* [Work request]: Write down, unchanged, the entries from the first line through the line holding "destruct rest as". Include no other line.
•••••
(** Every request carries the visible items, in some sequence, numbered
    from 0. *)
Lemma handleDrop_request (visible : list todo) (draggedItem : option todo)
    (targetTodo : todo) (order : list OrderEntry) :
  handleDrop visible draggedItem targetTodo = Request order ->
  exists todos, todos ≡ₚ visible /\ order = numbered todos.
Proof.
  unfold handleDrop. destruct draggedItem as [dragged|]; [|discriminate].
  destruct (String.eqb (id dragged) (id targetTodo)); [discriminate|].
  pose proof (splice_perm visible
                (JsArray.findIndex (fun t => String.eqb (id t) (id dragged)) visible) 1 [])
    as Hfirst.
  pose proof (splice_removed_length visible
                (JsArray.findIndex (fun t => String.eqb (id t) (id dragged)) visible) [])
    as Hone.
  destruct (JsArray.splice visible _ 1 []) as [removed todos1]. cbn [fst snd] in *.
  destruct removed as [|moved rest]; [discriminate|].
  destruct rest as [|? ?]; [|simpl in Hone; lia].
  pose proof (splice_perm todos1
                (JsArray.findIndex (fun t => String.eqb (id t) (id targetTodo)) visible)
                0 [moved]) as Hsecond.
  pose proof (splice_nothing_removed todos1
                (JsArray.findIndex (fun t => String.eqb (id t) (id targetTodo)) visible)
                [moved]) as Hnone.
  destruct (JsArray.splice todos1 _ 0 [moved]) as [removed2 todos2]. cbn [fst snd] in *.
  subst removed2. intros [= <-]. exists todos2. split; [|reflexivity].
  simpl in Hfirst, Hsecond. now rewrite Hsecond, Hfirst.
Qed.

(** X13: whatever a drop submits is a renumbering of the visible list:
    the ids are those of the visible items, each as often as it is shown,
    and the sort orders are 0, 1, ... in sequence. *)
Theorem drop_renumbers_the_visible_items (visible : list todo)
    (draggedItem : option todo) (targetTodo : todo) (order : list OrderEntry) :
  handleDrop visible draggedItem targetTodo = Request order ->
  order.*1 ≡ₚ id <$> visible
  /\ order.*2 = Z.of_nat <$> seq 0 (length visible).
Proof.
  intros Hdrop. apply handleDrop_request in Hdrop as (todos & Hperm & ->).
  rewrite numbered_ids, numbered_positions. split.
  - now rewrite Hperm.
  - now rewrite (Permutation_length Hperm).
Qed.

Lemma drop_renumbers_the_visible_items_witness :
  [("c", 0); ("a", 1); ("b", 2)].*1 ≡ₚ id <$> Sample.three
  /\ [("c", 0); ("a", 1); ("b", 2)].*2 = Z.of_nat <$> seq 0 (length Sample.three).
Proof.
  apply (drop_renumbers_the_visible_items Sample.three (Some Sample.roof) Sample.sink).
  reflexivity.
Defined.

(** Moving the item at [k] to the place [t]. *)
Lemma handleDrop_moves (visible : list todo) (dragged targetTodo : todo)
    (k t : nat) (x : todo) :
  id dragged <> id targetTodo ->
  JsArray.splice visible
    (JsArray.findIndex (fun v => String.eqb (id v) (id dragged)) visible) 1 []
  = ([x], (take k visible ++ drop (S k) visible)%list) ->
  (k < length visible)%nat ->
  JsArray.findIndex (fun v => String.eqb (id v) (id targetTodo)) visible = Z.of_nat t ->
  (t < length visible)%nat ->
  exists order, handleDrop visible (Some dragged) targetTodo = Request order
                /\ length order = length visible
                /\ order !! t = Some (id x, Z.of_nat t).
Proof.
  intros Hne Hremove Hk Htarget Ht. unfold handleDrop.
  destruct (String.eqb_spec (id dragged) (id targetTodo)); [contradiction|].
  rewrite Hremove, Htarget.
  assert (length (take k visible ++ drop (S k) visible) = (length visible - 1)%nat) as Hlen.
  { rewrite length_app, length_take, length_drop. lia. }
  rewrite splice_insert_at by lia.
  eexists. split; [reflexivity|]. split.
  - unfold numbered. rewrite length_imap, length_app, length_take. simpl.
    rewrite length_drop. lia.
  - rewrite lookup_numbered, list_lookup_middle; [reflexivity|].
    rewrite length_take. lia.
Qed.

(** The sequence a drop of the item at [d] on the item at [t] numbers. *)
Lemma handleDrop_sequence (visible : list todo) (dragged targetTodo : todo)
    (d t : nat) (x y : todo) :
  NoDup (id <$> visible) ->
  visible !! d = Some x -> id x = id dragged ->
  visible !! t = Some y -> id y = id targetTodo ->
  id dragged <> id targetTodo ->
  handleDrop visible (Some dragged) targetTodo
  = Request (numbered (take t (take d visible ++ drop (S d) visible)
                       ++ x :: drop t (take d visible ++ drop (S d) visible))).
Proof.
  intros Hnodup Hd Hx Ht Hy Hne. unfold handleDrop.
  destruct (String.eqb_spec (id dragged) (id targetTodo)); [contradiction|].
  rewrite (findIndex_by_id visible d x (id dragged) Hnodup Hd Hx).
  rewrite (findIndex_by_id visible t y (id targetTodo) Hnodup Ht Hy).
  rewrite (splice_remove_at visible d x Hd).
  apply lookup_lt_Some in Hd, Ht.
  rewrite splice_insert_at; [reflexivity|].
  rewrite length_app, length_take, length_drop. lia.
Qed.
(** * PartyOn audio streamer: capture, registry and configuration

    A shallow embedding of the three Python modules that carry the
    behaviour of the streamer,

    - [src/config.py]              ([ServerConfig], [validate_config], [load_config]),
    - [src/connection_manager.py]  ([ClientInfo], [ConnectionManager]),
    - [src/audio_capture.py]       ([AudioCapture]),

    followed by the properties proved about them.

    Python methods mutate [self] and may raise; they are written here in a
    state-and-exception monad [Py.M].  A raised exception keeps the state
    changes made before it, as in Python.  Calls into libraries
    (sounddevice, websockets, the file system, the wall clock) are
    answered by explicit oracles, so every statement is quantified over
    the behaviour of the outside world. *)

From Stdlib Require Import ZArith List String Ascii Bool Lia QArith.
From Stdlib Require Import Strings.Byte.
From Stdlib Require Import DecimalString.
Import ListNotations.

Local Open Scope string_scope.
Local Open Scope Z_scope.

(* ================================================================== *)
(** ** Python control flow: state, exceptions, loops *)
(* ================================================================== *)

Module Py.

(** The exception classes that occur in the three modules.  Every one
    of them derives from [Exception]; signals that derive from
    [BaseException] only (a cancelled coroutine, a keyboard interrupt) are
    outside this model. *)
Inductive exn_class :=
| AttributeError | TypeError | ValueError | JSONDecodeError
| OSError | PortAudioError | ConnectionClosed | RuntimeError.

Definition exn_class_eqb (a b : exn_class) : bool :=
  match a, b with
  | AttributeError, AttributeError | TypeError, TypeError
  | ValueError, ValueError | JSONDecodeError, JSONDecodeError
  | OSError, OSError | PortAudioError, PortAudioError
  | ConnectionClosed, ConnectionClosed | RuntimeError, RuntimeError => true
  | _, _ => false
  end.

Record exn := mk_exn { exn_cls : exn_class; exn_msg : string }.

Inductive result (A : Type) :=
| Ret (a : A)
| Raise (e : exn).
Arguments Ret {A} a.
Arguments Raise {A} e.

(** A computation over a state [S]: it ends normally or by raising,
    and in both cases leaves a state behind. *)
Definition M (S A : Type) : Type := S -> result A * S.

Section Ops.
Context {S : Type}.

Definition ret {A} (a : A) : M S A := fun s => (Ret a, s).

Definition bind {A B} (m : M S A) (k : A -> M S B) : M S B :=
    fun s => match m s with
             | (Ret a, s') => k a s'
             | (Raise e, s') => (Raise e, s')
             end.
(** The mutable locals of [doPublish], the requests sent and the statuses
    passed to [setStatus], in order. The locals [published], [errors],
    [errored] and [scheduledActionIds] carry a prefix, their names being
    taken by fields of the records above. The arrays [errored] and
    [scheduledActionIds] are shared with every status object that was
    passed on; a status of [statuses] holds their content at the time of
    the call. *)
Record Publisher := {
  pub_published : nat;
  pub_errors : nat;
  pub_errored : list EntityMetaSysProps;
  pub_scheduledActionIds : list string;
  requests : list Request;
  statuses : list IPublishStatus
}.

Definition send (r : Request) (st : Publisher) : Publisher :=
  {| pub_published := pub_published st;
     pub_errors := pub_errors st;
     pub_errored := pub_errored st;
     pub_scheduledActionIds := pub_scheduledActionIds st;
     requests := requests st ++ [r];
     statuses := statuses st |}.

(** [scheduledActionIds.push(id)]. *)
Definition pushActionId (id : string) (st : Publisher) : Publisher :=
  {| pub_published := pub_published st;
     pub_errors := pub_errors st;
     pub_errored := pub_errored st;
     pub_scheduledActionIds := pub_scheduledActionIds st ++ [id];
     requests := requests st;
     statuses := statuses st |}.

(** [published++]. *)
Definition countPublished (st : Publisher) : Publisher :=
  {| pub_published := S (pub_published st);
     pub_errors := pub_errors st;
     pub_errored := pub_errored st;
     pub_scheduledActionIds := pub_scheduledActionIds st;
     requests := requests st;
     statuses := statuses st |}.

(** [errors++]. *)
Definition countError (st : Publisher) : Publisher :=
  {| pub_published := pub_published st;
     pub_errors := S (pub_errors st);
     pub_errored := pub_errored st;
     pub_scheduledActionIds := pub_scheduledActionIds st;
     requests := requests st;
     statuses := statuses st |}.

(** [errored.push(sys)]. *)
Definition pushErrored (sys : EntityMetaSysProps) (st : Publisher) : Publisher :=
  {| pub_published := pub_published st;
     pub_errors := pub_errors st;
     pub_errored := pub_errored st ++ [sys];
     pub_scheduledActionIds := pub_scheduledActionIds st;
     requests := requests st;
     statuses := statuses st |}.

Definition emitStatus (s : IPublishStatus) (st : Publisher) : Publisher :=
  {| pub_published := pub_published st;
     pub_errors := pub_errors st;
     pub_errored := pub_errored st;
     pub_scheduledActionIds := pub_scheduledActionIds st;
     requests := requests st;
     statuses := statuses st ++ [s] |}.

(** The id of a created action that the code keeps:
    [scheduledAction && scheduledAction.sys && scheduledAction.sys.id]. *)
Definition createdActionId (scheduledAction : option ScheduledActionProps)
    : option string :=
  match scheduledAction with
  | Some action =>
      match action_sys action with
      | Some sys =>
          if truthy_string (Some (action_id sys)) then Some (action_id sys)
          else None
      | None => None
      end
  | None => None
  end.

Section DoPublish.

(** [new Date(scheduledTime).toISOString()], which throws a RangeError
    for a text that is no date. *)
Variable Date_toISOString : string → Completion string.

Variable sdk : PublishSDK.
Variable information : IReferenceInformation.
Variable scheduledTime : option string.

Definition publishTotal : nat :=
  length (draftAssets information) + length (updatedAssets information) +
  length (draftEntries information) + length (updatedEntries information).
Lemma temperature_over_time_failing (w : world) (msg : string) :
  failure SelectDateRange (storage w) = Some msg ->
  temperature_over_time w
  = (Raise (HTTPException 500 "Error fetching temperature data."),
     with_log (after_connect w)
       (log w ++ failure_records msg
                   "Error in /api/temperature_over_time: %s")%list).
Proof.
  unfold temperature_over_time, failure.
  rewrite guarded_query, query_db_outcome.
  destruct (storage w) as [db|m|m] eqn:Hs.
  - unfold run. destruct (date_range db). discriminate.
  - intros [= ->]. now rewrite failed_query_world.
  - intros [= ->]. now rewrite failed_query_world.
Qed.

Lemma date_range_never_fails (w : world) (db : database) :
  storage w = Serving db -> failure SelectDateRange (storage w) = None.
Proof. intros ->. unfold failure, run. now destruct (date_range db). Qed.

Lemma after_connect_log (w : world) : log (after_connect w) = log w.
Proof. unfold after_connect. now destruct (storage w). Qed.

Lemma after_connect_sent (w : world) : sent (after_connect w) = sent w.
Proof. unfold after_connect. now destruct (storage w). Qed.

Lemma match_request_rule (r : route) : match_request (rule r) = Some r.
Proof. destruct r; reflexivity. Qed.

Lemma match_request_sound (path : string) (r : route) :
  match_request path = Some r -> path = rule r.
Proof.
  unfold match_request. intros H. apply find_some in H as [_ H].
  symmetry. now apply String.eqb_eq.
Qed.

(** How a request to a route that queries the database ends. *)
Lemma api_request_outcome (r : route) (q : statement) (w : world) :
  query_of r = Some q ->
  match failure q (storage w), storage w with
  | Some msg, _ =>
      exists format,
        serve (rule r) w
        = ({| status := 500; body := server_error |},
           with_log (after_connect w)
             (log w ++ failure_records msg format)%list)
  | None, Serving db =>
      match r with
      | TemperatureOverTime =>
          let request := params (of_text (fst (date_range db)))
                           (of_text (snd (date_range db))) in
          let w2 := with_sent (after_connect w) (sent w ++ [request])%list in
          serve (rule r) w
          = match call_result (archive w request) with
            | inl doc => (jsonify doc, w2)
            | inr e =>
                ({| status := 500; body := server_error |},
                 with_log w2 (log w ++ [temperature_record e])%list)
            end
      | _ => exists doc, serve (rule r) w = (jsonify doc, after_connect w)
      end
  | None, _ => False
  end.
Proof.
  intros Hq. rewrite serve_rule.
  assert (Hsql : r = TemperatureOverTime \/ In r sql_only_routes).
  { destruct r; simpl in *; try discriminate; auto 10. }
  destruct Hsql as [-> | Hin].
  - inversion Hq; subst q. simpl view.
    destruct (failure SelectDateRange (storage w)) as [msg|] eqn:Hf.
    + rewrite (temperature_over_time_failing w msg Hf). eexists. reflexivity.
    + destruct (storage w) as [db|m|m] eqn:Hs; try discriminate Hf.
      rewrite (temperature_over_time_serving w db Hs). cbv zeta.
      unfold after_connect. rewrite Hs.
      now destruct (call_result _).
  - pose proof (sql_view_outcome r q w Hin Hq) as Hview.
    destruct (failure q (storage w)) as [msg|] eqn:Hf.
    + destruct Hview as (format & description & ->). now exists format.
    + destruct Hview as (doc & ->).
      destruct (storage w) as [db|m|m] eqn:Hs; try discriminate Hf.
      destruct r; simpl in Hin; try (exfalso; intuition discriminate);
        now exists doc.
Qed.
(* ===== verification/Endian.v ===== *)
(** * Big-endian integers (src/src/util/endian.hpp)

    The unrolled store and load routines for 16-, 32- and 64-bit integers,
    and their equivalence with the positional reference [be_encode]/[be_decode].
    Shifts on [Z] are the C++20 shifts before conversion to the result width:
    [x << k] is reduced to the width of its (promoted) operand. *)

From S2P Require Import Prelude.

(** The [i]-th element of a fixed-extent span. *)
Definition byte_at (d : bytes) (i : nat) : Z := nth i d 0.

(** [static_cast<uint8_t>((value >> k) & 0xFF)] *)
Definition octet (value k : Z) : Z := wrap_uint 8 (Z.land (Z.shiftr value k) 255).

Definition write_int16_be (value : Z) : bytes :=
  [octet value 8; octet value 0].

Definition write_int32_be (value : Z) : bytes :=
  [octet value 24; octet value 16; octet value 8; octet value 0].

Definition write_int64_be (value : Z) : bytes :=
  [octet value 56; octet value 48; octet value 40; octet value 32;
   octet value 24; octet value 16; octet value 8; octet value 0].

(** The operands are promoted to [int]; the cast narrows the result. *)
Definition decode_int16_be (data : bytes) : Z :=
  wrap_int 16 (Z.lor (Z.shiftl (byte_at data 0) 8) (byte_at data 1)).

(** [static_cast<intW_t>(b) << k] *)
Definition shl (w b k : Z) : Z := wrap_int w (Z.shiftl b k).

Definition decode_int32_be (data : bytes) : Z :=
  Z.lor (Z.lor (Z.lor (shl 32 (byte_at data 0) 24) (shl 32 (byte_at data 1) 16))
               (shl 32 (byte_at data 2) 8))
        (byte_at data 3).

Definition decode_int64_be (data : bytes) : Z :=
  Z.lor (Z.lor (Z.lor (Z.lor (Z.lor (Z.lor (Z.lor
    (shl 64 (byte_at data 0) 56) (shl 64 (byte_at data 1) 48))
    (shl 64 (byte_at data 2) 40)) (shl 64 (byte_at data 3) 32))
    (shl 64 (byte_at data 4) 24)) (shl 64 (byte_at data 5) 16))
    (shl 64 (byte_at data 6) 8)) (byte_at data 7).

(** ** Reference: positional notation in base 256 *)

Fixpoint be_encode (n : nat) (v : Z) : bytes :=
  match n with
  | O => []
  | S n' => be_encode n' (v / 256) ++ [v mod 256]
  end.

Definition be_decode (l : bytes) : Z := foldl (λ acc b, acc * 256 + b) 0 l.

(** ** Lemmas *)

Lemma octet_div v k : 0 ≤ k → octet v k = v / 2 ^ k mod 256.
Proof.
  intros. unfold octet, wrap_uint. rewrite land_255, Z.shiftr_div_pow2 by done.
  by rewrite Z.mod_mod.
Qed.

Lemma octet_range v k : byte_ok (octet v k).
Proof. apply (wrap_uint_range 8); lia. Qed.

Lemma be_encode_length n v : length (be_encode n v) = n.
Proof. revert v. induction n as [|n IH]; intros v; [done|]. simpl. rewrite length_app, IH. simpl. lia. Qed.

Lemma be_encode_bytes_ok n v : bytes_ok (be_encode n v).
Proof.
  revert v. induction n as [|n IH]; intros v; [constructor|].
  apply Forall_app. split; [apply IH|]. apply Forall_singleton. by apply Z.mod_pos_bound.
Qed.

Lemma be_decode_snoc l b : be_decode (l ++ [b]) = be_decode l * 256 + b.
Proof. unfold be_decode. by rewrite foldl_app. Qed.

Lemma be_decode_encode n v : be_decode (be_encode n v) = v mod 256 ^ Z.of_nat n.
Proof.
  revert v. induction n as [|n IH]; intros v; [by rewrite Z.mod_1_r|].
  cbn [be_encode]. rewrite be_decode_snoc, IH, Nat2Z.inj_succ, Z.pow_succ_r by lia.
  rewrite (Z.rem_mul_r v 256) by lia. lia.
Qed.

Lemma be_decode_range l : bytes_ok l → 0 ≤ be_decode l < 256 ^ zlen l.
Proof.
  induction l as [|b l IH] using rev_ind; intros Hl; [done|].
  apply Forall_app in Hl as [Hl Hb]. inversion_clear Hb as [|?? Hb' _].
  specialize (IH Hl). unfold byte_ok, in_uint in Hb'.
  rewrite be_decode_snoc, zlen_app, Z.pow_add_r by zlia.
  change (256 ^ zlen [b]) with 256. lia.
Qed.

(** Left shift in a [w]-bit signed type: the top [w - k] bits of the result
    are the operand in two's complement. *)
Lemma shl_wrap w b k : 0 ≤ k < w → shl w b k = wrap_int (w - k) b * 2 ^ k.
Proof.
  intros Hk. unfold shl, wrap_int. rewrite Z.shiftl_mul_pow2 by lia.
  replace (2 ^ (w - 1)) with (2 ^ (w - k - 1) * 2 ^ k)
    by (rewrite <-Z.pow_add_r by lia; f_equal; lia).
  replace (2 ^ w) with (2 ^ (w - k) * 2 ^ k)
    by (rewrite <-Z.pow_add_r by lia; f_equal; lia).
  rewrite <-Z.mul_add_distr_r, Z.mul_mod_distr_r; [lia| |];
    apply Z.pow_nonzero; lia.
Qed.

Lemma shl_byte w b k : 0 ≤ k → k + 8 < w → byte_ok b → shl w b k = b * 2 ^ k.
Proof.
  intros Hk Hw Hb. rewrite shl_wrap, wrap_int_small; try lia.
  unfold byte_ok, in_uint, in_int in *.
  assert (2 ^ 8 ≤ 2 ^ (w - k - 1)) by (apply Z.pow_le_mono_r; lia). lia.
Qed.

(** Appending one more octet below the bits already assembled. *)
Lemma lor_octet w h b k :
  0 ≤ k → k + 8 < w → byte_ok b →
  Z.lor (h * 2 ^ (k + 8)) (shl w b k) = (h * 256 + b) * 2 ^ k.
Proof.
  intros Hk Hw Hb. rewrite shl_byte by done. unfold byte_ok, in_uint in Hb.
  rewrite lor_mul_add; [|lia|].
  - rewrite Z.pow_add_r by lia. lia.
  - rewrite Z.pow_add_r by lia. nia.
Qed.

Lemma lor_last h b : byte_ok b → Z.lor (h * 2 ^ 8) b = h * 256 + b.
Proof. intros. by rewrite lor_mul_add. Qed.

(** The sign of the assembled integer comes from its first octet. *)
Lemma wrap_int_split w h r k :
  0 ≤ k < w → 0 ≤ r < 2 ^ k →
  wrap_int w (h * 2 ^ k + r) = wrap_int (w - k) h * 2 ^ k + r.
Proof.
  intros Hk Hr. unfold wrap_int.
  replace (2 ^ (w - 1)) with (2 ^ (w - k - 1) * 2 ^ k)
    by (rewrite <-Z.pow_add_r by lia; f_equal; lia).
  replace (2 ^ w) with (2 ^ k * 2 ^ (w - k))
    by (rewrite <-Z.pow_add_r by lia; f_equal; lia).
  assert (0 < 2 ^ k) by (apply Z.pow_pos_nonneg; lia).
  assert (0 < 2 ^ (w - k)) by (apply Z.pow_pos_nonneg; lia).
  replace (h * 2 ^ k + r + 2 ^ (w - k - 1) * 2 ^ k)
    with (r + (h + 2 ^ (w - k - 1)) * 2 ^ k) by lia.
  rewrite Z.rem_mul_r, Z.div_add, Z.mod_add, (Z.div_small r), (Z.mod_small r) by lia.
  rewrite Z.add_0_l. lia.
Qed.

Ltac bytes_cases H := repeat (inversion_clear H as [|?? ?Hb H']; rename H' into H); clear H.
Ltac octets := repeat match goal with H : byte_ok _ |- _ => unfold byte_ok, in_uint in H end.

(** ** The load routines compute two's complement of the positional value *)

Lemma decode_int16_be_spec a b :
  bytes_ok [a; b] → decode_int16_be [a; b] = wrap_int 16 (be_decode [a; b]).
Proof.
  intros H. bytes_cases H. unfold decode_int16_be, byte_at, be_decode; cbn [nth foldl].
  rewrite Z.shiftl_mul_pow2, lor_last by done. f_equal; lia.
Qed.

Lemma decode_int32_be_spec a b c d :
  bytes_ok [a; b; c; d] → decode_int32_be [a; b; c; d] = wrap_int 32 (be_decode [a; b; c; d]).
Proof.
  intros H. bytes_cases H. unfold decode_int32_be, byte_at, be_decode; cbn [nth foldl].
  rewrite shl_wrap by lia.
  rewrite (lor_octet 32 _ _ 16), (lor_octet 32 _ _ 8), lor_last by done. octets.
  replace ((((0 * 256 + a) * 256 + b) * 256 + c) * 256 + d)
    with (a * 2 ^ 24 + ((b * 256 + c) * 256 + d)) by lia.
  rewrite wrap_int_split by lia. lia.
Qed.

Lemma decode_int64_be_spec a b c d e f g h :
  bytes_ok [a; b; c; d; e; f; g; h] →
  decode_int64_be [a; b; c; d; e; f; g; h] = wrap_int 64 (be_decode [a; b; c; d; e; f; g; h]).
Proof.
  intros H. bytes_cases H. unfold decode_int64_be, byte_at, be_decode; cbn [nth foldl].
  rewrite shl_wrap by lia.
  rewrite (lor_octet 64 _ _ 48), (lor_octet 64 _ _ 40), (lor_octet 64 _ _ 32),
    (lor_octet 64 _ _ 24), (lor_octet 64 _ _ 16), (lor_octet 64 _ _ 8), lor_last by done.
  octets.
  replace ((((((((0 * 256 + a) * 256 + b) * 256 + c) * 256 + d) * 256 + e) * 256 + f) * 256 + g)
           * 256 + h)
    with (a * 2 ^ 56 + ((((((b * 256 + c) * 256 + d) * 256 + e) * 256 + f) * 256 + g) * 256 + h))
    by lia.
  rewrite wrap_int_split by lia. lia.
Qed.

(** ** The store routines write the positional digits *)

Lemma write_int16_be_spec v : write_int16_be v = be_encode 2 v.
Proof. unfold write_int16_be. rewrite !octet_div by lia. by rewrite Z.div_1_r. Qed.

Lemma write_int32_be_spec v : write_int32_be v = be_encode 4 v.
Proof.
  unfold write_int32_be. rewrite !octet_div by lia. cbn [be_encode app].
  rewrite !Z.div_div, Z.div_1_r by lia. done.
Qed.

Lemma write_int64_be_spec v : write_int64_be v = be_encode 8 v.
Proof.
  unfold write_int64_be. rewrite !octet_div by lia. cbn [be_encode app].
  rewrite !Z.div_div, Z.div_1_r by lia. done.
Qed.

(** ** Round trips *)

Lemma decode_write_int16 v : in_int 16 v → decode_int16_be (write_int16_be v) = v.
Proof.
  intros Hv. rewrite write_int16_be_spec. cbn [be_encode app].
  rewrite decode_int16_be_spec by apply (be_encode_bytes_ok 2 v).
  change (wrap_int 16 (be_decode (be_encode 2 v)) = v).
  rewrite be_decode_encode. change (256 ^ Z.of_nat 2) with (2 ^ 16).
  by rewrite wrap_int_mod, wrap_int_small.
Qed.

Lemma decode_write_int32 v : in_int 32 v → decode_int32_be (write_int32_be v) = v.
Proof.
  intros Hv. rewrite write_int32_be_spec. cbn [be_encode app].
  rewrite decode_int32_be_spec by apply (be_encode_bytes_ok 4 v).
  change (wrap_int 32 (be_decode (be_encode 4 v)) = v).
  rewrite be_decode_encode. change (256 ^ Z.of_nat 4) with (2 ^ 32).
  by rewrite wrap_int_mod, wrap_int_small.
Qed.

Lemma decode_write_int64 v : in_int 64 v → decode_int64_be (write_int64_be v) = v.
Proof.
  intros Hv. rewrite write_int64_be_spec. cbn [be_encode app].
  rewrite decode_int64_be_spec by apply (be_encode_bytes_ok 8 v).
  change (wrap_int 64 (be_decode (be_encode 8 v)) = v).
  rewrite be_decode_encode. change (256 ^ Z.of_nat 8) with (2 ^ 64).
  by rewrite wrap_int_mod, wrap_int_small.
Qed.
•••••
* [Your response]:
(** Every request carries the visible items, in some sequence, numbered
    from 0. *)
Lemma handleDrop_request (visible : list todo) (draggedItem : option todo)
    (targetTodo : todo) (order : list OrderEntry) :
  handleDrop visible draggedItem targetTodo = Request order ->
  exists todos, todos ≡ₚ visible /\ order = numbered todos.
Proof.
  unfold handleDrop. destruct draggedItem as [dragged|]; [|discriminate].
  destruct (String.eqb (id dragged) (id targetTodo)); [discriminate|].
  pose proof (splice_perm visible
                (JsArray.findIndex (fun t => String.eqb (id t) (id dragged)) visible) 1 [])
    as Hfirst.
  pose proof (splice_removed_length visible
                (JsArray.findIndex (fun t => String.eqb (id t) (id dragged)) visible) [])
    as Hone.
  destruct (JsArray.splice visible _ 1 []) as [removed todos1]. cbn [fst snd] in *.
  destruct removed as [|moved rest]; [discriminate|].
  destruct rest as [|? ?]; [|simpl in Hone; lia].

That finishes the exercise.